Bronchopulmonary Dysplasia Predicted by Developing a Machine Learning Model of Genetic and Clinical Information
Dan Dai1, Huiyao Chen2, Xinran Dong2
1Division of Pulmonary Medicine, Children's Hospital of Fudan University, Shanghai, China.
Insights
Genetic factors improve bronchopulmonary dysplasia (BPD) risk prediction in premature infants. Combining genetic risk gene sets (RGS) with clinical factors offers accurate BPD risk stratification.
Area of Science:
- Neonatal Medicine
- Genetics
- Computational Biology
Background:
- Early and accurate risk evaluation for bronchopulmonary dysplasia (BPD) in premature infants is crucial for implementing preventive strategies.
- Current BPD risk prediction models often lack genetic factors, leading to complexity or poor discrimination.
- This study investigates the role of genetic factors in early and accurate BPD risk prediction.
Purpose of the Study:
- To identify genetic factors contributing to BPD risk.
- To develop and validate predictive models for BPD and severe BPD (sBPD) risk by integrating clinical and genetic data.
- To assess the performance of these models in stratifying BPD risk.
Main Methods:
- Exome sequencing in 245 premature infants (131 with BPD, 114 controls).

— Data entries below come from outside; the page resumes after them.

(** * EventHandler (release 1.3.1): listeners, events and the handler

    A shallow embedding of [listener_src.cpp], [event.h] and
    [event_handler_src.cpp].

    Objects live in a store indexed by their address; a null pointer is
    address 0.  A member function that reaches other objects becomes a
    computation in a small state-and-failure monad over that store:
    failure stands for undefined behaviour or [std::terminate]
    (dereferencing a pointer to no object, joining a thread that is not
    joinable, deleting twice, ...).  Whatever a function does that other
    threads or the user can observe (a callback call, [reset()],
    [notify_one()], spawning or joining the worker, [delete]) is
    appended to a trace.

    A callback receives a [const EventBase&]: it is recorded in the
    trace and leaves the store alone.  [trigger()] is an observation of
    the event's state.

    The worker thread is modelled one loop iteration at a time, run on a
    snapshot of the store: other threads do not interleave inside an
    iteration. *)

From stdpp Require Import gmap list.
From Stdlib Require Import NArith Ascii.

Local Open Scope N_scope.

(** ** Pointers *)

Abbreviation ptr := N (only parsing).
Definition nullptr : ptr := 0.

(** The [EventFunc] typedef, a pointer to a function taking a
    [const EventBase&]: known by its address. *)
Abbreviation EventFunc := N (only parsing).

(** ** [enum ListenerType] *)

Inductive ListenerType :=
  | DYNAMIC_LISTENER   (* listener object is allocated as dynamic memory *)
  | STATIC_LISTENER.   (* listener object is allocated as static memory *)

(** ** [class EventBase]

    The two pure virtual members.  [S] is the state of the concrete
    event class; [trigger] observes it and [reset()] changes it.
    [reset_opt] gives the state [reset()] leaves, [None] where the call
    is undefined (a [pop_front()] on an empty queue).  The listener
    calls [reset()] on events it has just found triggered: an event
    class has to make the call defined there. *)

Class EventBase (S : Type) := {
  trigger : S -> bool;
  reset_opt : S -> option S;
  reset_triggered : forall s, trigger s = true -> is_Some (reset_opt s);
}.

- Gene burden testing to identify risk genes and define BPD-RGS and sBPD-RGS.
- Development and evaluation of predictive models using clinical and genetic features, assessed by AUROC.
Main Results:
- Thirty genes identified for BPD-RGS and 21 for sBPD-RGS.
- A predictive model combining BPD-RGS and clinical factors showed significantly improved BPD risk discrimination (AUROC 0.915 vs. 0.814).
- Similarly, the sBPD predictive model integrating genetic and clinical factors demonstrated enhanced performance (AUROC 0.907 vs. 0.826).
Conclusions:
- Genetic information plays a role in BPD susceptibility.
- The developed predictive model, incorporating BPD-RGS and clinical factors, accurately stratifies BPD risk in premature infants.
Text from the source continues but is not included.